[TASK TO CARRY OUT] Write out, word for word, only the data from its first line to the line containing "intros Hd. pose".

· · · ·

(* ===== verification/CloudExamples.v ===== *)
(** * Runs of the cloud stores

    A bucket whose copies are prompt, one whose copies are only accepted at
    first, and an S3 bucket, with the theorems of [CloudProofs.v] applied to
    runs on them. *)
From S2P Require Import Prelude Str Protocol Concrete Api Json Records Oidc Auth ObjectStore Gcs Azure S3.
From S2P Require Import BlobMachine CloudProofs Filesystem FilesystemProofs Access ConcreteApp.
From Stdlib Require Import Ascii.

Local Open Scope string_scope.
Local Open Scope mbx_scope.

#[local] Existing Instances concrete_protocol concrete_protocol_laws concrete_hex concrete_hashes.

(** ** Paths: the components that are not empty *)

Definition components (s : string) : list string :=
  filter (fun c => str_is_empty c = false) (split "/" s).

Definition concrete_paths : ObjectPaths := {|
  object_path := components;
  path_display := join "/";
  uuid n := u64_to_string (N.of_nat n);
|}.
#[local] Existing Instance concrete_paths.

Lemma components_app a b : components (a ++ String "/" b) = (components a ++ components b)%list.
Proof. unfold components. by rewrite split_app_sep, filter_app. Qed.

Lemma components_single w : contains_char "/" w = false -> w <> "" -> components w = [w].
Proof.
  intros Hc Hw. unfold components. rewrite split_single by done. rewrite filter_cons_True; [done|].
  by destruct w.
Qed.

Lemma components_digits n : components (u64_to_string n) = [u64_to_string n].
Proof.
  apply components_single; [|apply u64_to_string_nonempty].
  eapply str_all_no_char; [apply string_of_uint_digits|done].
Qed.

Lemma components_key d :
  digest_validate d = Ok tt ->
  components (digest_key d) = [digest_algorithm d; digest_hash d; u64_to_string (digest_size d)].
Proof.
  intros Hd. pose proof (validate_hash _ Hd) as [Hl Hh]. destruct (validate_kind _ Hd) as [a Ha].
  apply algorithm_kind_name in Ha.
  change (digest_key d) with (digest_algorithm d ++ String "/" (digest_hash d ++ String "/" (u64_to_string (digest_size d)))).
  rewrite !components_app, components_digits.
  rewrite (components_single (digest_hash d)); [|by eapply str_all_no_char|by destruct (digest_hash d)].
  rewrite Ha. by destruct a.
Qed.

Lemma concrete_key_inj d d' :
  digest_validate d = Ok tt -> digest_validate d' = Ok tt ->
  components (digest_key d) = components (digest_key d') -> d = d'.
Proof.
  intros Hd Hd'. rewrite !components_key by done. destruct d, d'; cbn.
  by intros [= -> -> ->%u64_to_string_inj].
Qed.

Lemma concrete_path_laws : ObjectPathLaws.
Proof.
  split; cbn [object_path uuid concrete_paths].
  - intros p d d' Hd Hd'. change ("/blobs/" ++ ?k) with (String "/" ("blobs" ++ String "/" k)).
    rewrite !components_app. intros Heq%app_inv_head%app_inv_head. by apply concrete_key_inj.
  - intros p n d Hd. change ("/blobs/" ++ ?k) with (String "/" ("blobs" ++ String "/" k)).
    change ("/uploads/" ++ ?k) with (String "/" ("uploads" ++ String "/" k)).
    rewrite !components_app. by intros Heq%app_inv_head.
Qed.

Lemma concrete_s3_key_laws : S3KeyLaws.
Proof. split. intros d d' Hd Hd' Heq. apply concrete_key_inj; [done..|]. by rewrite Heq. Qed.

(** ** Buckets *)

Definition some_stream (content : bytes) : list (result StoreError bytes) := map Ok (chunks 4 content).

Lemma some_stream_ok content : streams (some_stream content) content.
Proof.
  unfold streams, some_stream. rewrite collect_stream_ok.
  by rewrite (proj1 (PendingAccess.chunks_spec 4 content ltac:(lia))).
Qed.

(** Slow under their paths; [placed] is what a copy leaves. *)
Notation Slow := (gmap (list string) Object).

Definition bucket_get (p : list string) : M Slow ObjectError Blob :=
  fun s => (s, match s !! p with
               | Some (Committed c) => Ok (mkBlob (N.of_nat (length c)) (some_stream c))
               | Some (Pending _) => Ok (mkBlob 0 [])
               | None => Err NotFound
               end).
Definition bucket_create (p : list string) (o : Object) : M Slow ObjectError unit :=
  fun s => match s !! p with
           | Some _ => (s, Err AlreadyExists)
           | None => (<[p := o]> s, Ok tt)
           end.
Definition bucket_copy (placed : bytes -> Object) (from to : list string) : M Slow ObjectError unit :=
  fun s => match s !! from with
           | Some (Committed c) => bucket_create to (placed c) s
           | _ => (s, Err NotFound)
           end.
Definition bucket_range (p : list string) (first last : N) : M Slow ObjectError unit :=
  fun s => match s !! p with
           | Some (Committed c) => (s, Ok tt)
           | Some (Pending c) => (<[p := Committed c]> s, Err (OtherObjectError "range not satisfiable"))
           | None => (s, Err NotFound)
           end.

(** Copies that are accepted, and done when they are first looked at. *)
#[local] Instance slow_bucket : ObjectStore Slow := {|
  os_get := bucket_get;
  os_get_range := bucket_range;
  os_put_create p content := bucket_create p (Committed content);
  os_write p content := fun s => (<[p := Committed content]> s, Ok tt);
  os_abort p := m_ret tt;
  os_copy_create := bucket_copy Pending;
  os_delete p := fun s => (delete p s, Ok tt);
|}.

Ltac settled := intros; first [by left|by rewrite ?lookup_insert_ne, ?lookup_delete_ne by congruence; left].

#[local] Instance slow_laws : ObjectLaws Slow.
Proof.
  refine {| contents := fun s p => s !! p |}; cbn; unfold m_ret.
  - unfold bucket_get. intros p s s' r [= <- <-]. split; [settled|].
    destruct (s !! p) as [[c|c]|]; (split; [|by intros [=]]); [|done|done].
    intros c' [= <-]. split; [done|apply some_stream_ok].
  - unfold bucket_range. intros p first last s s' r Hr.
    destruct (s !! p) as [[c|c]|] eqn:E; injection Hr as <- <-; (split; [|by eauto]); [settled| |settled].
    intros q. destruct (decide (q = p)) as [->|]; [|settled]. rewrite lookup_insert_eq, E. right. eauto.
  - unfold bucket_create. intros p content s s' r Hr.
    destruct (s !! p) as [o|] eqn:E; injection Hr as <- <-; (split; [settled|]).
    + rewrite E. split; [by eexists|by left].
    + by rewrite lookup_insert_eq.
  - intros p content s s' r [= <- <-]. split; [settled|]. by rewrite lookup_insert_eq.
  - intros p s s' r [= <- <-]. settled.
  - unfold bucket_copy, bucket_create. intros from to c s s' r Hne -> Hr.
    destruct (s !! to) as [o|] eqn:E; injection Hr as <- <-; (split; [settled|]).
    + rewrite E. split; [by eexists|by left].
    + rewrite lookup_insert_eq. split; [done|]. eauto.
  - intros p s s' r [= <- <-]. settled.
Defined.

(** Copies that are done when they are answered. *)
Notation Prompt := (gmap (list string) bytes).

Definition prompt_create (p : list string) (content : bytes) : M Prompt ObjectError unit :=
  fun s => match s !! p with
           | Some _ => (s, Err AlreadyExists)
           | None => (<[p := content]> s, Ok tt)
           end.

#[local] Instance prompt_bucket : ObjectStore Prompt := {|
  os_get p := fun s => (s, match s !! p with
                           | Some c => Ok (mkBlob (N.of_nat (length c)) (some_stream c))
                           | None => Err NotFound
                           end);
  os_get_range p first last := fun s => (s, if s !! p then Ok tt else Err NotFound);
  os_put_create := prompt_create;
  os_write p content := fun s => (<[p := content]> s, Ok tt);
  os_abort p := m_ret tt;
  os_copy_create from to := fun s => match s !! from with
                                     | Some c => prompt_create to c s
                                     | None => (s, Err NotFound)
                                     end;
  os_delete p := fun s => (delete p s, Ok tt);
|}.

#[local] Instance prompt_laws : ObjectLaws Prompt.
Proof.
  refine {| contents := fun s p => Committed <$> s !! p |}; cbn; unfold m_ret.
  - intros p s s' r [= <- <-]. split; [settled|]. destruct (s !! p) as [c|]; (split; [|by intros [=]]); [|done].
    cbn. intros c' [= <-]. split; [done|apply some_stream_ok].
  - intros p first last s s' r [= <- <-]. split; [settled|]. destruct (s !! p) as [c|]; [|done]. cbn. eauto.
  - unfold prompt_create. intros p content s s' r Hr.
    destruct (s !! p) as [o|] eqn:E; injection Hr as <- <-; (split; [settled|]).
    + rewrite E. split; [by eexists|by left].
    + by rewrite lookup_insert_eq.
  - intros p content s s' r [= <- <-]. split; [settled|]. by rewrite lookup_insert_eq.
  - intros p s s' r [= <- <-]. settled.
  - unfold prompt_create. intros from to c s s' r Hne Hc Hr. destruct (s !! from) as [c'|]; [|done].
    injection Hc as ->. destruct (s !! to) as [o|] eqn:E; injection Hr as <- <-; (split; [settled|]).
    + rewrite E. split; [by eexists|by left].
    + rewrite lookup_insert_eq. split; [done|]. eexists. split; [by left|done].
  - intros p s s' r [= <- <-]. settled.
Defined.

#[local] Instance prompt_copies : PromptCopies Prompt.
Proof. split. intros s p c Hp. by apply fmap_Some in Hp as (o & _ & Ho). Qed.

(** An S3 bucket. *)
Notation S3Bucket := (gmap string bytes).

#[local] Instance s3_bucket : S3Client S3Bucket := {|
  get_object key := fun s => (s, match s !! key with
    | Some c => Ok (mkS3Object (Some (Z.of_nat (length c))) (some_stream c))
    | None => Err (mkS3Error (Some "NoSuchKey") true (Some 404%N) "no such key")
    end);
  put_object_if_none_match key content := fun s => match s !! key with
    | Some _ => (s, Err (mkS3Error (Some "PreconditionFailed") false (Some 412%N) "precondition failed"))
    | None => (<[key := content]> s, Ok tt)
    end;
|}.

#[local] Instance s3_bucket_laws : S3Laws S3Bucket.
Proof.
  refine {| s3_objects := fun s key => s !! key |}; cbn.
  - intros key s s' r [= <- <-]. split; [done|]. destruct (s !! key) as [c|]; [|done].
    exists c. split; [done|]. split; [by intros n [= <-]|apply some_stream_ok].
  - intros key content s s' r Hr.
    destruct (s !! key) as [o|] eqn:E; injection Hr as <- <-.
    + split; [done|]. rewrite E. split; [by eexists|done].
    + split; [intros k Hk; by rewrite lookup_insert_ne|by rewrite lookup_insert_eq].
Defined.

(** ** Runs *)

#[local] Existing Instances concrete_path_laws concrete_s3_key_laws.
#[local] Instance sources_open : SourceFile := {| source_fault _ := None |}.

Definition small : Digest := digest_of file_content.
Definition small_content : bytes := as_bytes file_content.
(** A blob whose declared size is past one request. *)
Definition big : Digest := mkDigest "blake3" (digest_hash small) (SINGLE_REQUEST_BYTES + 1).
Definition big_content : bytes := as_bytes task_content.

Definition blob_ops : list BlobOp :=
  [OpGetBlob small; OpPutBlob small small_content; OpPutBlob small big_content; OpGetBlob small;
   OpPutBlob big big_content; OpPutBlob big small_content; OpGetBlob big].

Definition blob_answers : list (result StoreError BlobAnswer) :=
  [Ok (AnsBlob None); Ok (AnsPut PutCreated); Ok (AnsPut PutAlreadyExists);
   Ok (AnsBlob (Some (mkBlob 12 (some_stream small_content))));
   Ok (AnsPut PutCreated); Ok (AnsPut PutAlreadyExists);
   Ok (AnsBlob (Some (mkBlob 11 (some_stream big_content))))].

Lemma blob_ops_valid : Forall op_valid blob_ops.
Proof. repeat constructor; by vm_compute. Qed.

Notation on_gcs := (@run_blob_ops _ GcsStore.blob_store blob_ops (from_store (S := Prompt) ∅ "/v1/")).
Notation on_s3 := (@run_blob_ops _ S3Store.blob_store blob_ops (S3Store.mk (∅ : S3Bucket) "v1" 0)).

Lemma gcs_refines_witness :
  on_gcs.2 = blob_answers /\
  blob_run (bucket_objects (from_store (S := Prompt) ∅ "/v1/")) blob_ops blob_answers (bucket_objects on_gcs.1).
Proof.
  assert (on_gcs.2 = blob_answers) as Hrun by evaluate.
  split; [exact Hrun|]. exact (gcs_refines _ _ _ _ blob_ops_valid (answers _ _ Hrun)).
Defined.

Lemma s3_refines_witness :
  on_s3.2 = blob_answers /\
  blob_run (s3_blobs (S3Store.mk (∅ : S3Bucket) "v1" 0)) blob_ops blob_answers (s3_blobs on_s3.1).
Proof.
  assert (on_s3.2 = blob_answers) as Hrun by evaluate.
  split; [exact Hrun|]. exact (s3_refines _ _ _ _ blob_ops_valid (answers _ _ Hrun)).
Defined.

(** A copy that is only accepted at first: the put waits for it. *)
Notation azure_put := (AzureStore.put small small_content (from_store (S := Slow) ∅ "v1")).
Definition later_blob_ops : list BlobOp := [OpPutBlob small big_content; OpGetBlob small].
Definition later_blob_answers : list (result StoreError BlobAnswer) :=
  [Ok (AnsPut PutAlreadyExists); Ok (AnsBlob (Some (mkBlob 12 (some_stream small_content))))].
Notation azure_later := (@run_blob_ops _ AzureStore.blob_store later_blob_ops azure_put.1).

Lemma no_pending_empty : empty_whole (from_store (S := Slow) ∅ "v1").
Proof.
  intros d c _ _. assert (forall p, contents (∅ : Slow) p = None) as Hnone by (intros p; apply lookup_empty).
  unfold from_store. cbn [store]. by rewrite Hnone.
Qed.

Lemma azure_reads_what_was_put_witness :
  azure_put.2 = Ok PutCreated /\ azure_later.2 = later_blob_answers /\
  exists content, content = small_content /\
    contents (store azure_later.1) (key azure_later.1 small) = Some (Committed content).
Proof.
  assert (azure_put.2 = Ok PutCreated) as Hput by evaluate.
  assert (azure_later.2 = later_blob_answers) as Hrun by evaluate.
  split; [exact Hput|]. split; [exact Hrun|].
  destruct (azure_reads_what_was_put (S := Slow) small small_content _ _ _ later_blob_ops _ _
    ltac:(by split) no_pending_empty ltac:(repeat constructor; by vm_compute) (answers _ _ Hput) (answers _ _ Hrun))
    as (_ & content & Hc & _ & Hend & _).
  exists content. split; [by apply Hc|exact Hend].
Defined.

· · · ·

[ANSWER TO THE PROBLEM]
(* ===== verification/CloudExamples.v ===== *)
(** * Runs of the cloud stores

    A bucket whose copies are prompt, one whose copies are only accepted at
    first, and an S3 bucket, with the theorems of [CloudProofs.v] applied to
    runs on them. *)
From S2P Require Import Prelude Str Protocol Concrete Api Json Records Oidc Auth ObjectStore Gcs Azure S3.
From S2P Require Import BlobMachine CloudProofs Filesystem FilesystemProofs Access ConcreteApp.
From Stdlib Require Import Ascii.

Local Open Scope string_scope.
Local Open Scope mbx_scope.

#[local] Existing Instances concrete_protocol concrete_protocol_laws concrete_hex concrete_hashes.

(** ** Paths: the components that are not empty *)

Definition components (s : string) : list string :=
  filter (fun c => str_is_empty c = false) (split "/" s).

Definition concrete_paths : ObjectPaths := {|
  object_path := components;
  path_display := join "/";
  uuid n := u64_to_string (N.of_nat n);
|}.
#[local] Existing Instance concrete_paths.

Lemma components_app a b : components (a ++ String "/" b) = (components a ++ components b)%list.
Proof. unfold components. by rewrite split_app_sep, filter_app. Qed.

Lemma components_single w : contains_char "/" w = false -> w <> "" -> components w = [w].
Proof.
  intros Hc Hw. unfold components. rewrite split_single by done. rewrite filter_cons_True; [done|].
  by destruct w.
Qed.

Lemma components_digits n : components (u64_to_string n) = [u64_to_string n].
Proof.
  apply components_single; [|apply u64_to_string_nonempty].
  eapply str_all_no_char; [apply string_of_uint_digits|done].
Qed.

Lemma components_key d :
  digest_validate d = Ok tt ->
  components (digest_key d) = [digest_algorithm d; digest_hash d; u64_to_string (digest_size d)].
Proof.
  intros Hd. pose proof (validate_hash _ Hd) as [Hl Hh]. destruct (validate_kind _ Hd) as [a Ha].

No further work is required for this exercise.